CHARLOTTETOWN — A Buddhist-affiliated restaurant in Prince Edward Island has been vandalized, hours after a group of local monks liberated 600 pounds of live lobsters.
Charlottetown police responded early Sunday to property damage at the Splendid Essence restaurant, including a damaged railing, uprooted flowers and smashed mailbox.
The previous day, monks from the Great Enlightenment Buddhist Institute Society in Little Sands had invited a CBC News crew to join them on a fishing boat as they released lobsters purchased on the island into the ocean off Wood Islands.
Before returning the crustaceans to their natural habitat, the monks sprinkled the lobsters with purified water and performed a 20-minute ceremony involving a Buddhist chant for compassion.
The story was picked up by international media outlets and shared tens of thousands of times online.
“Buddhist monks are motivated to practice compassion. All along they aspire to keep it low-profiled,” Venerable Dan, a monk at the institute, said in a statement. “They do not care for judging others, nor do they hope that any potential quarrel be triggered because of this.”

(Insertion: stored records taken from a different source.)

(** A configuration whose storage class is missing: the pod is denied
    with [strict] set and let through with [strict] unset. *)
Example failure_policy_on_orphan :
  failurePolicy {| strict := true |}
    (snd (@Handle utils driver yaml (codec db) client {| strict := true |}
            (objects [] [orphan] [db]) request)) /\
  failurePolicy {| strict := false |}
    (snd (@Handle utils driver yaml (codec db) client {| strict := false |}
            (objects [] [orphan] [db]) request)).
Proof.
  split.
  - apply (@Handle_failure_policy utils driver yaml (codec db) client {| strict := true |}
             (objects [] [orphan] [db]) request db [] orphan []
             (objects [] [orphan] [db]) ∅ db).
    + reflexivity.
    + vm_compute. reflexivity.
    + reflexivity.
    + split; vm_compute; reflexivity.
    + apply (StorageClassNotFound _ _ _ "not found"). vm_compute. reflexivity.
  - apply (@Handle_failure_policy utils driver yaml (codec db) client {| strict := false |}
             (objects [] [orphan] [db]) request db [] orphan []
             (objects [] [orphan] [db]) ∅ db).
    + reflexivity.
    + vm_compute. reflexivity.
    + reflexivity.
    + split; vm_compute; reflexivity.
    + apply (StorageClassNotFound _ _ _ "not found"). vm_compute. reflexivity.
Qed.
(** The staging directory while [save_all] runs: the files of the keys
    written so far, and after them the file just created, if any. *)
Lemma fold_save_steps todo : forall j done P,
  Z.of_nat (length done + length todo) <= 65536 ->
  exists m, (m <= length todo)%nat /\
    ((fold_left spec_run_step (firstn j (spec_save_steps (Z.of_nat (length done)) todo))
        (mk_fs P (Some (key_dir done))) =
      mk_fs P (Some (key_dir (done ++ firstn m todo)%list)) /\
      ((2 * length todo <= j)%nat -> m = length todo)) \/
     ((m < length todo)%nat /\ (j < 2 * length todo)%nat /\
      fold_left spec_run_step (firstn j (spec_save_steps (Z.of_nat (length done)) todo))
        (mk_fs P (Some (key_dir done))) =
      mk_fs P (Some (key_dir (done ++ firstn m todo)%list ++
                     [(CryptoKeyFileName (Z.of_nat (length done + m)), [])])%list))).
Proof.
  induction todo as [|w todo IH]; intros j done P Hb.
  - exists O. split; [reflexivity|]. left. cbn [spec_save_steps firstn]. rewrite firstn_nil.
    rewrite app_nil_r. split; [reflexivity | reflexivity].
  - cbn [length] in Hb. destruct j as [|[|j]].
    + exists O. split; [lia|]. left. cbn [firstn fold_left]. rewrite app_nil_r.
      split; [reflexivity | cbn [length]; lia].
    + exists O. split; [lia|]. right. cbn [length]. split; [lia|]. split; [lia|].
      cbn [spec_save_steps firstn fold_left spec_run_step pg_cryptokeys_tmp fs_set pg_cryptokeys].
      rewrite app_nil_r, Nat.add_0_r. reflexivity.
    + cbn [spec_save_steps firstn fold_left].
      cbn [spec_run_step pg_cryptokeys_tmp fs_set pg_cryptokeys].
      rewrite write_file_last
        by (unfold key_dir; apply dir_file_key_dir_fresh; lia).
      replace (key_dir done ++ [(CryptoKeyFileName (Z.of_nat (length done)), w)])%list
        with (key_dir (done ++ [w])%list)
        by (unfold key_dir; rewrite key_dir_from_app; reflexivity).
      replace (Z.of_nat (length done) + 1) with (Z.of_nat (length (done ++ [w])%list))
        by (rewrite length_app; cbn [length]; lia).
      destruct (IH j (done ++ [w])%list P) as (m & Hm & H).
      { rewrite length_app. cbn [length]. lia. }
      exists (S m). split; [cbn [length]; lia|].
      cbn [firstn length].
      assert (Happ : ((done ++ [w]) ++ firstn m todo = done ++ w :: firstn m todo)%list)
        by (rewrite <- app_assoc; reflexivity).
      destruct H as [[E Hfull] | (Hlt & Hj & E)].
      * left. rewrite E, Happ. split; [reflexivity | intros; f_equal; apply Hfull; lia].
      * right. split; [lia|]. split; [lia|]. rewrite E, Happ, length_app. cbn [length].
        replace (length done + 1 + m)%nat with (length done + S m)%nat by lia. reflexivity.
Qed.

Lemma fold_unlink_steps m j p T :
  fold_left spec_run_step (firstn j (repeat unlink_primary_entry m)) (mk_fs (Some p) T) =
  mk_fs (Some (skipn (Nat.min j m) p)) T.
Proof.
  revert j p. induction m as [|m IH]; intros j p.
  - destruct j; reflexivity.
  - destruct j as [|j]; [reflexivity|].
    cbn [repeat firstn fold_left Nat.min]. destruct p as [|e p].
    + simpl. rewrite IH. rewrite skipn_nil. reflexivity.
    + simpl. rewrite IH. reflexivity.
Qed.

(** The key stores a crash can leave. *)
Lemma spec_crash_state_cases old_dir new_wrapped k :
  Z.of_nat (length new_wrapped) <= 65536 ->
  spec_crash_state old_dir new_wrapped k = mk_fs (Some old_dir) None \/
  (exists j, spec_crash_state old_dir new_wrapped k =
               mk_fs (Some old_dir) (Some (key_dir (firstn j new_wrapped)))) \/
  (exists j, (j < length new_wrapped)%nat /\
             spec_crash_state old_dir new_wrapped k =
               mk_fs (Some old_dir)
                 (Some (key_dir (firstn j new_wrapped) ++
                        [(CryptoKeyFileName (Z.of_nat j), [])])%list)) \/
  (exists p, spec_crash_state old_dir new_wrapped k =
               mk_fs (Some p) (Some (key_dir new_wrapped))) \/
  spec_crash_state old_dir new_wrapped k = mk_fs None (Some (key_dir new_wrapped)) \/
  spec_crash_state old_dir new_wrapped k = mk_fs (Some (key_dir new_wrapped)) None.
Proof.
  intros Hb. destruct k as [|k]; [left; reflexivity|].
  assert (Hcs : spec_crash_state old_dir new_wrapped (S k) =
    fold_left spec_run_step
      (firstn (k - 2 * length new_wrapped - length (repeat unlink_primary_entry (length old_dir)))
         [remove_primary_dir; rename_tmp_dir])
      (fold_left spec_run_step
         (firstn (k - 2 * length new_wrapped) (repeat unlink_primary_entry (length old_dir)))
         (fold_left spec_run_step (firstn k (spec_save_steps 0 new_wrapped))
            (mk_fs (Some old_dir) (@Some directory []))))).
  { unfold spec_crash_state, spec_rotation_steps. cbn [firstn fold_left].
    rewrite !firstn_app, !fold_left_app, spec_save_steps_length. reflexivity. }
  rewrite Hcs. clear Hcs.
  destruct (fold_save_steps new_wrapped k [] (Some old_dir) ltac:(cbn [length]; lia))
    as (m & Hm & H).
  cbn [length app Nat.add] in H. change (Z.of_nat 0) with 0 in H.
  change (key_dir []) with (@nil (string * list Z)) in H.
  destruct H as [[-> Hfull] | (Hlt & Hj & ->)].
  - set (k1 := (k - 2 * length new_wrapped)%nat).
    destruct (decide (k1 = 0)%nat) as [Hk1|Hk1].
    { rewrite Hk1. cbn [firstn fold_left]. right. left. exists m. reflexivity. }
    rewrite Hfull by (unfold k1 in Hk1; lia). rewrite firstn_all.
    rewrite fold_unlink_steps.
    set (k2 := (k1 - _)%nat).
    destruct k2 as [|[|k2]]; simpl.
    + right. right. right. left. eexists. reflexivity.
    + right. right. right. right. left. reflexivity.
    + right. right. right. right. right. destruct k2; reflexivity.
  - replace (k - 2 * length new_wrapped)%nat with O by lia.
    cbn [firstn fold_left]. right. right. left. exists m. split; [exact Hlt | reflexivity].
Qed.

Lemma recover_complete_tmp p ws :
  Z.of_nat (length ws) = N -> 0 <= N <= 65536 ->
  Forall (fun w => length w = sz) ws ->
  recoverIncompleteRotation (mk_fs (Some p) (Some (key_dir ws))) =
    (OK tt, mk_fs (Some (key_dir ws)) None).
Proof.
  intros Hlen HN Hsz. rewrite recover_both.
  rewrite (key_dir_load KMGR_TMP_DIR (mk_fs (Some p) (Some (key_dir ws))) ws Hlen ltac:(lia) Hsz eq_refl).
  rewrite Z.eqb_refl. reflexivity.
Qed.

Lemma recover_partial_tmp p ws j :
  Z.of_nat (length ws) = N -> 0 <= N <= 65536 ->
  Forall (fun w => length w = sz) ws ->
  (j < length ws)%nat ->
  recoverIncompleteRotation (mk_fs (Some p) (Some (key_dir (firstn j ws)))) =
    (OK tt, mk_fs (Some p) None).
Proof.
  intros Hlen HN Hsz Hj. rewrite recover_both.
  assert (Hlenj : length (firstn j ws) = j) by (rewrite length_firstn; lia).
  pose proof (load_tmp_cases N sz (Some p) (key_dir (firstn j ws)) ltac:(lia)) as H.
  rewrite key_dir_loadable in H; [| lia | apply Forall_take, Hsz].
  destruct H as (keys & -> & _).
  unfold key_dir. rewrite key_files_key_dir_from by lia.
  rewrite key_dir_from_length, Hlenj.
  destruct (Z.of_nat j =? N) eqn:E; [apply Z.eqb_eq in E; lia | reflexivity].
Qed.


Lemma read_entries_app p d a b keys n :
  read_entries N sz p d (a ++ b)%list keys n =
  match read_entries N sz p d a keys n with
  | OK (keys', n') => read_entries N sz p d b keys' n'
  | ERROR e => ERROR e
  end.
Proof.
  revert keys n. induction a as [|[name bytes] a IH]; intros keys n; [reflexivity|].
  cbn [app]. destruct (is_key_file_name name) eqn:E.
  - rewrite !read_entries_cons_key by exact E. cbv zeta.
    destruct (_ >=? N); [reflexivity|]. destruct (n >=? N); [reflexivity|].
    destruct (read_one_keyfile _ _ _ _) as [k|e]; [apply IH | reflexivity].
  - rewrite !read_entries_cons_other by exact E. apply IH.
Qed.

(** The load of a staging directory whose last file was created and not
    yet written stops at that file with a short read of 0 bytes. *)
Lemma load_unwritten_file fs ws j :
  Z.of_nat (length ws) = N -> 0 <= N <= 65536 -> (0 < sz)%nat ->
  Forall (fun w => length w = sz) ws ->
  (j < length ws)%nat ->
  fs_dir fs KMGR_TMP_DIR =
    Some (key_dir (firstn j ws) ++ [(CryptoKeyFileName (Z.of_nat j), [])])%list ->
  kmgr_get_cryptokeys fs KMGR_TMP_DIR =
    ERROR (could_not_read_file KMGR_TMP_DIR (CryptoKeyFileName (Z.of_nat j)) 0).
Proof.
  intros Hlen HN Hsz Hall Hj Hd.
  rewrite (kmgr_get_cryptokeys_dir N sz fs KMGR_TMP_DIR _ Hd).
  set (pre := key_dir (firstn j ws)).
  set (d := (pre ++ [(CryptoKeyFileName (Z.of_nat j), [])])%list).
  assert (Hlenj : length (firstn j ws) = j) by (rewrite length_firstn; lia).
  assert (Hkf : key_files pre = pre).
  { unfold pre, key_dir. apply key_files_key_dir_from; lia. }
  assert (Hpre : loadable pre = true).
  { apply key_dir_loadable; [lia | apply Forall_take, Hall]. }
  unfold_loadable_in Hpre. apply andb_true_iff in Hpre as [Hpre _].
  rewrite Hkf in Hpre. rewrite forallb_forall in Hpre.
  assert (Hok : is_OK (read_entries N sz KMGR_TMP_DIR d pre (zero_keys N sz) 0) = true).
  { rewrite read_entries_is_OK by lia. rewrite Hkf. apply andb_true_iff. split.
    - apply forallb_forall. intros e He. specialize (Hpre e He).
      unfold entry_ok in Hpre |- *. apply andb_true_iff in Hpre as [Hid Hf].
      apply andb_true_iff. split; [exact Hid|].
      unfold d. rewrite dir_file_app.
      destruct (dir_file pre (fst e)); [exact Hf | discriminate].
    - apply Z.leb_le. unfold pre, key_dir. rewrite key_dir_from_length. lia. }
  unfold d at 2. rewrite read_entries_app.
  destruct (read_entries N sz KMGR_TMP_DIR d pre (zero_keys N sz) 0) as [[keys n]|] eqn:E;
    [|discriminate].
  apply read_entries_OK in E as (Hn & _).
  rewrite Hkf in Hn. unfold pre, key_dir in Hn. rewrite key_dir_from_length, Hlenj in Hn.
  destruct (key_file_id_roundtrip (Z.of_nat j) ltac:(lia)) as [Hname Hid].
  rewrite read_entries_cons_key by exact Hname. cbv zeta. rewrite Hid.
  destruct (Z.of_nat j >=? N) eqn:E1; [lia|].
  destruct (n >=? N) eqn:E2; [lia|].
  unfold_read_one_keyfile. unfold d. rewrite dir_file_app.
  unfold pre, key_dir. rewrite dir_file_key_dir_fresh by lia.
  cbn [dir_file]. rewrite String.eqb_refl. cbn [length Nat.min].
  destruct sz; [lia | reflexivity].
Qed.

Lemma recover_unwritten_file p ws j :
  Z.of_nat (length ws) = N -> 0 <= N <= 65536 -> (0 < sz)%nat ->
  Forall (fun w => length w = sz) ws ->
  (j < length ws)%nat ->
  let fs := mk_fs (Some p)
              (Some (key_dir (firstn j ws) ++ [(CryptoKeyFileName (Z.of_nat j), [])])%list) in
  recoverIncompleteRotation fs =
    (ERROR (could_not_read_file KMGR_TMP_DIR (CryptoKeyFileName (Z.of_nat j)) 0), fs).
Proof.
  intros Hlen HN Hsz Hall Hj fs. unfold fs. rewrite recover_both.
  match goal with
  | |- context [kmgr_get_cryptokeys ?f KMGR_TMP_DIR] =>
      rewrite (load_unwritten_file f ws j Hlen HN Hsz Hall Hj eq_refl)
  end.
  reflexivity.
Qed.

End CrashPoints.
(** * StreamPulse: the event-processing core, embedded and verified

    A shallow embedding of the Python sources

      - [processing/anomaly_detector.py]  (module [Detector])
      - [monitoring/metrics.py]           (module [Metrics])
      - [ingestion/stream_processor.py]   (module [Ingest])
      - [api/routes/events.py]            (modules [Routes], [IngestRoutes])
      - [core/config.py]                  (module [Config])
      - [services/worker.py]              (module [Worker])
      - [services/websocket_manager.py]   (module [Hub])

    Python [float] is IEEE binary64 and is modelled by Rocq's primitive
    floats, so that every definition below evaluates.  Dictionaries are
    finite maps from keys to values ([gmap string _]); the Redis streams
    are lists of entries, oldest first.  Calls that leave the process
    (Redis commands, channel sends, clocks) take their outcome as an
    explicit argument. *)

From Stdlib Require Import ZArith Floats SpecFloat String Ascii List Bool Lia.
From Stdlib Require Import DecimalString DecimalZ.
From stdpp Require Import base option list gmap strings.

Import ListNotations.
#[local] Set Warnings "-clear-no-such-hyp".
Local Open Scope Z_scope.
Local Open Scope string_scope.
Local Open Scope list_scope.

(** ** Python values that occur in event dictionaries *)

(** A Python [str].  The decimal rendering of a float ([str(x)], i.e. the
    shortest text that reads back as [x]) is kept symbolic as [Repr x];
    every other string is literal text. *)
Inductive pystr : Type :=
  | Lit (s : string)
  | Repr (x : float).

(** The value types that redis-py accepts as stream fields. *)
Inductive pyval : Type :=
  | PStr (s : pystr)
  | PInt (z : Z)
  | PFloat (x : float).

(** [str(z)] for an [int]. *)
Definition str_int (z : Z) : string := NilZero.string_of_int (Z.to_int z).

(** [str(b)] for a [bool]. *)
Definition str_bool (b : bool) : string := if b then "True" else "False".

(** [str(v)]: also the text redis-py puts on the wire for a field value. *)
Definition py_str (v : pyval) : pystr :=
  match v with
  | PStr s => s
  | PInt z => Lit (str_int z)
  | PFloat x => Repr x
  end.

(** [int(s)] on text: an optional minus sign followed by decimal digits.
    [None] stands for the [ValueError] Python raises. *)
Definition int_of_text (s : string) : option Z :=
  Z.of_int <$> NilZero.int_of_string s.

(** [int(v)].  The text of a float always carries a point, an exponent or
    a name ([inf], [nan]), which [int] refuses; an in-memory float is
    outside what the pipeline passes to [int] and is refused as well. *)
Definition py_int (v : pyval) : option Z :=
  match v with
  | PInt z => Some z
  | PStr (Lit s) => int_of_text s
  | PStr (Repr _) => None
  | PFloat _ => None
  end.

(** The float nearest to an integer below [2^63] in magnitude. *)
Definition float_of_Z (z : Z) : float :=
  match z with
  | Z0 => 0%float
  | Zpos _ => PrimFloat.of_uint63 (Uint63.of_Z z)
  | Zneg p => PrimFloat.opp (PrimFloat.of_uint63 (Uint63.of_Z (Zpos p)))
  end.

(** Splits text at its first point: the digits before it and, when there is
    a point, the digits after it. *)
Fixpoint split_point (s : string) : string * option string :=
  match s with
  | EmptyString => (EmptyString, None)
  | String c rest =>
      if Ascii.eqb c "."%char then (EmptyString, Some rest)
      else let '(a, b) := split_point rest in (String c a, b)
  end.

(** The digits of an unsigned decimal literal, as a number. *)
Definition digits_of_text (s : string) : option Z :=
  (fun d => Z.of_N (N.of_uint d)) <$> NilEmpty.uint_of_string s.

(** Unsigned plain decimal text [digits] or [digits.digits] (one side of the
    point may be empty) read as a float: the quotient of the integer made
    of all its digits by the power of ten of its fractional length.  Both
    are exact floats when the literal has at most 15 digits, and one IEEE
    division then gives the correctly rounded value, as [float()] does.
    Literals outside that range, exponents, [inf]/[nan], padding and
    underscores are not modelled and yield [None] like text [float()]
    refuses. *)
Definition unsigned_float_of_text (s : string) : option float :=
  let '(ip, fp) := split_point s in
  let fp := default EmptyString fp in
  if ((String.length ip + String.length fp)%nat =? 0)%nat then None
  else if (15 <? String.length ip + String.length fp)%nat then None
  else
    m ← digits_of_text (ip ++ fp);
    Some (float_of_Z m / float_of_Z (10 ^ Z.of_nat (String.length fp)))%float.

(** [float(s)] on text: an optional sign and a plain decimal literal. *)
Definition float_of_text (s : string) : option float :=
  match s with
  | String "-" rest => PrimFloat.opp <$> unsigned_float_of_text rest
  | String "+" rest => unsigned_float_of_text rest
  | _ => unsigned_float_of_text s
  end.

(** [float(v)]; [None] stands for the [ValueError]/[OverflowError] raised. *)
Definition py_float (v : pyval) : option float :=
  match v with
  | PFloat x => Some x
  | PInt z => if (Z.abs z <? 2 ^ 53)%Z then Some (float_of_Z z) else None
  | PStr (Repr x) => Some x
  | PStr (Lit s) => float_of_text s
  end.
(** The first loop from an accumulator [a] that stands for the exact sum
    [A] after [k] roundings. *)
Lemma fold_add_accurate : forall cs ma ea A k,
  Forall (fun c => in_range c = true) cs ->
  0 <= k -> k + count cs <= pow2 20 ->
  pow2 (-300) <= A -> A <= (k + 1) * pow2 300 ->
  A * (1 - k * u) <= pos_value ma ea ->
  pos_value ma ea <= A * (1 + 2 * k * u) ->
  exists mt et,
    fold_left Float.add cs (S754_finite false ma ea) = S754_finite false mt et
    /\ (A + exact_sum cs) * (1 - (k + count cs) * u) <= pos_value mt et
    /\ pos_value mt et <= (A + exact_sum cs) * (1 + 2 * (k + count cs) * u)
    /\ pow2 (-300) <= A + exact_sum cs
    /\ A + exact_sum cs <= (k + count cs + 1) * pow2 300.
Proof.
  induction cs as [|c cs IH]; intros ma ea A k Hr Hk0 Hk HA1 HA2 Ha1 Ha2.
  - exists ma, ea. cbn [fold_left exact_sum]. change (count []) with 0.
    split; [reflexivity|]. rewrite !Qplus_0_r. repeat split; try assumption; lra.
  - inversion Hr as [|? ? Hc Hcs]; subst.
    destruct (in_range_spec c Hc) as (mc & ec & -> & Hc1 & Hc2).
    pose proof (count_nonneg cs) as Hn. rewrite count_cons in Hk.
    pose proof (pow2_pos (-300)) as P300.
    pose proof pow2_1022_300 as P1022. pose proof range_fits as Pfit.
    change (pow2 20) with 1048576 in Hk. change (pow2 21) with 2097152 in Pfit.
    set (a := pos_value ma ea) in *. set (vc := pos_value mc ec) in *.
    assert (0 < a) as Ha0.
    { unfold u in Ha1. assert (0 <= A * k) by nra.
      assert (A * k <= A * 1048576) by nra. nra. }
    assert (a <= 2 * A) as Ha3.
    { unfold u in Ha2. assert (A * k <= A * 1048576) by nra. nra. }
    destruct (add_accurate ma ea mc ec) as (m' & e' & R & _ & Acc).
    { fold a vc. lra. }
    { fold a vc. set (P := pow2 300) in *. set (T := pow2 1023) in *.
      assert (A <= 1048577 * P) by nra. lra. }
    fold a vc in Acc.
    rewrite pow2_u in Acc.
    assert (k <= pow2 20) as Hk' by (change (pow2 20) with 1048576; lra).
    assert (0 < A) as HA0 by lra.
    assert (0 < vc) as Hc0 by lra.
    destruct (add_step a A vc k (pos_value m' e') Hk0 Hk' HA0 Hc0 Ha1 Ha2 Acc)
      as [S1 S2].
    assert (0 <= k + 1) as Hk1 by lra.
    assert (k + 1 + count cs <= pow2 20) as Hk2
      by (change (pow2 20) with 1048576; lra).
    assert (pow2 (-300) <= A + vc) as HA3 by lra.
    assert (A + vc <= (k + 1 + 1) * pow2 300) as HA4
      by (set (P := pow2 300) in *; lra).
    destruct (IH m' e' (A + vc) (k + 1) Hcs Hk1 Hk2 HA3 HA4 S1 S2)
      as (mt & et & F & B1 & B2 & B3 & B4).
    exists mt, et. cbn [fold_left exact_sum value]. fold vc. fold Float.add in R.
    rewrite R. split; [exact F|].
    rewrite count_cons.
    assert (A + (vc + exact_sum cs) == A + vc + exact_sum cs) as E1 by ring.
    assert (k + (count cs + 1) == k + 1 + count cs) as E2 by ring.
    rewrite E1, E2. auto.
Qed.

(** The total of at most [2^20] amounts in range: finite, positive, and
    within [n] units of relative error below and [2n] above the exact sum,
    [n] the number of roundings. *)
Lemma total_accurate c cs :
  Forall (fun c => in_range c = true) (c :: cs) ->
  count cs + 1 <= pow2 20 ->
  exists mt et,
    total_of (c :: cs) = S754_finite false mt et
    /\ exact_sum (c :: cs) * (1 - count cs * u) <= pos_value mt et
    /\ pos_value mt et <= exact_sum (c :: cs) * (1 + 2 * count cs * u)
    /\ pow2 (-300) <= exact_sum (c :: cs)
    /\ exact_sum (c :: cs) <= (count cs + 1) * pow2 300.
Proof.
  intros Hr Hn. inversion Hr as [|? ? Hc Hcs]; subst.
  destruct (in_range_spec c Hc) as (mc & ec & -> & Hc1 & Hc2).
  pose proof (count_nonneg cs) as Hn0.
  pose proof (pow2_pos 300) as P300.
  set (v := pos_value mc ec) in *.
  assert (0 <= 0) as K0 by lra.
  assert (0 + count cs <= pow2 20) as K1
    by (change (pow2 20) with 1048576 in *; lra).
  assert (v <= (0 + 1) * pow2 300) as A2 by lra.
  assert (v * (1 - 0 * u) <= v) as L1 by lra.
  assert (v <= v * (1 + 2 * 0 * u)) as L2 by lra.
  destruct (fold_add_accurate cs mc ec v 0 Hcs K0 K1 Hc1 A2 L1 L2)
    as (mt & et & F & B1 & B2 & B3 & B4).
  exists mt, et. unfold total_of. cbn [fold_left exact_sum value].
  change (Float.add (Float.of_Z 0) (S754_finite false mc ec)) with (S754_finite false mc ec).
  split; [exact F|]. fold v.
  assert (0 + count cs == count cs) as E by ring. rewrite E in *.
  auto.
Qed.
(** * File sorter: a shallow embedding of [main.py]

    The program walks a source folder and copies every regular file into
    [output/<extension>/<name>], one coroutine per file, all of them awaited
    through [asyncio.gather].

    What is embedded. [copy_file], [read_folder] and [main] are the
    functions of [main.py]; the arguments parsed by [parse_arguments] are
    the record [args]. The library calls they make are modelled after the
    libraries:
    - a Python [str] is a [string], a sequence of 8-bit characters: the
      text in an encoding that extends ASCII. [Str.lower] lower-cases the
      letters [A]-[Z] and leaves every other character as it is, which is
      what [str.lower] does to a text with no capital letter outside
      ASCII. What a statement says of the lower case of an extension is
      said of ASCII extensions ([Str.isascii]) only;
    - an [AsyncPath] is the list of its components below the working
      directory, which is the root of the file-system map; its [name],
      [suffix], [parent] and [/] are those of [pathlib.PurePath] ([suffix]
      with [rfind] and the test [0 < i < len(name) - 1]). The paths of
      the model are relative and free of [..]: [PurePath.plain] tells
      which command-line arguments denote such a path, and what a
      statement says of the place an argument points to is said of plain
      arguments only;
    - the file system is a finite map from paths to nodes, read through
      [Fs.resolve], the component-by-component lookup of the kernel; it has
      regular files and directories, no symbolic links, no [..], no
      permissions, and only this program changes it;
    - [mkdir] is the algorithm of [pathlib.Path.mkdir], which [aiopath]
      repeats with an await at each system call: [os.mkdir], and on an
      [OSError] the [is_dir] test of [exist_ok];
    - [aioshutil.copy] is [shutil.copy], taken as one step. The library
      runs it in a thread, which opens the target, truncating it, and then
      writes: one step stands for this as long as no two coroutines copy
      to the same target path and no coroutine copies from a path that
      another one writes. What a statement says of the content of a
      target under [gather] is therefore said of files of distinct names
      only; of two files of one name it is only said that a regular file
      is there.

    Concurrency. A coroutine is a tree of atomic operations, each with a
    continuation on its answer. Calling [copy_file] only builds such a
    tree; nothing of it runs before [gather], which lets its coroutines
    take their steps in any order: the order is a schedule, a list of
    indices, and the statements hold for every schedule. The walk of
    [rglob] is read as one listing: until [gather] no other coroutine runs,
    so nothing changes between two of its items. *)

From Stdlib Require Import ZArith Ascii String Lia.
From stdpp Require Import base option list strings gmap.

Local Open Scope string_scope.
Local Open Scope list_scope.
Local Open Scope Z_scope.

(** ** Python strings *)

Module Str.

(** [len(s)] *)
Definition len (s : string) : Z := Z.of_nat (String.length s).

(** [bool(s)]: a string is true when it is not empty. *)
Definition truthy (s : string) : bool :=
  match s with EmptyString => false | String _ _ => true end.

(** [s.isascii()]: every character is below 128. *)
Fixpoint isascii (s : string) : bool :=
  match s with
  | EmptyString => true
  | String c s' => (N_of_ascii c <? 128)%N && isascii s'
  end.

Definition lower_char (c : ascii) : ascii :=
  let n := N_of_ascii c in
  if ((65 <=? n) && (n <=? 90))%N then ascii_of_N (n + 32) else c.

(** [s.lower()], on the letters of ASCII: on a string that [isascii] it is
    Python's [str.lower]. *)
Fixpoint lower (s : string) : string :=
  match s with
  | EmptyString => EmptyString
  | String c s' => String (lower_char c) (lower s')
  end.

(** [c in chars] *)
Fixpoint mem (c : ascii) (chars : string) : bool :=
  match chars with
  | EmptyString => false
  | String d chars' => Ascii.eqb c d || mem c chars'
  end.

(** [s.lstrip(chars)]: drops the leading characters that are in [chars]. *)
Fixpoint lstrip (chars : string) (s : string) : string :=
  match s with
  | EmptyString => EmptyString
  | String c s' => if mem c chars then lstrip chars s' else s
  end.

Geoffrey Yang, a spokesperson for the institute who had helped owner Keh-Jow Lu establish the vegetarian restaurant, did not want to speculate about whether the property damage was connected to the lobster release. He said Lu is a Buddhist follower, but is not directly associated with the monastery.
Yang said the monks have sporadically liberated lobsters over the years and did not anticipate the ritual would generate so much media attention.
“We hope that this act of compassion and kindness would not provoke unnecessary emotional debates and could remain to motivate good thoughts and deeds humbly,” Yang said in an online message.
The vandalized building is also headquarters of the Moonlight Foundation, a non-profit organization that has previously collaborated with the monastery and follows the same spiritual leader.
According to the P.E.I. business registry, the organization’s founder, Mengrong Jin, also serves as chairperson for the restaurant.
The Great Enlightenment Buddhist Institute set up shop in an old lobster shanty in Montague in 2008 before relocating to a sprawling compound in Little Sands in 2013. According to documents filed with the Canada Revenue Agency in 2015, the charitable organization owns more than $16.5 million in land assets.
Hundreds of monks and thousands of lay practitioners from around the world have attended Buddhist education programs at the institute.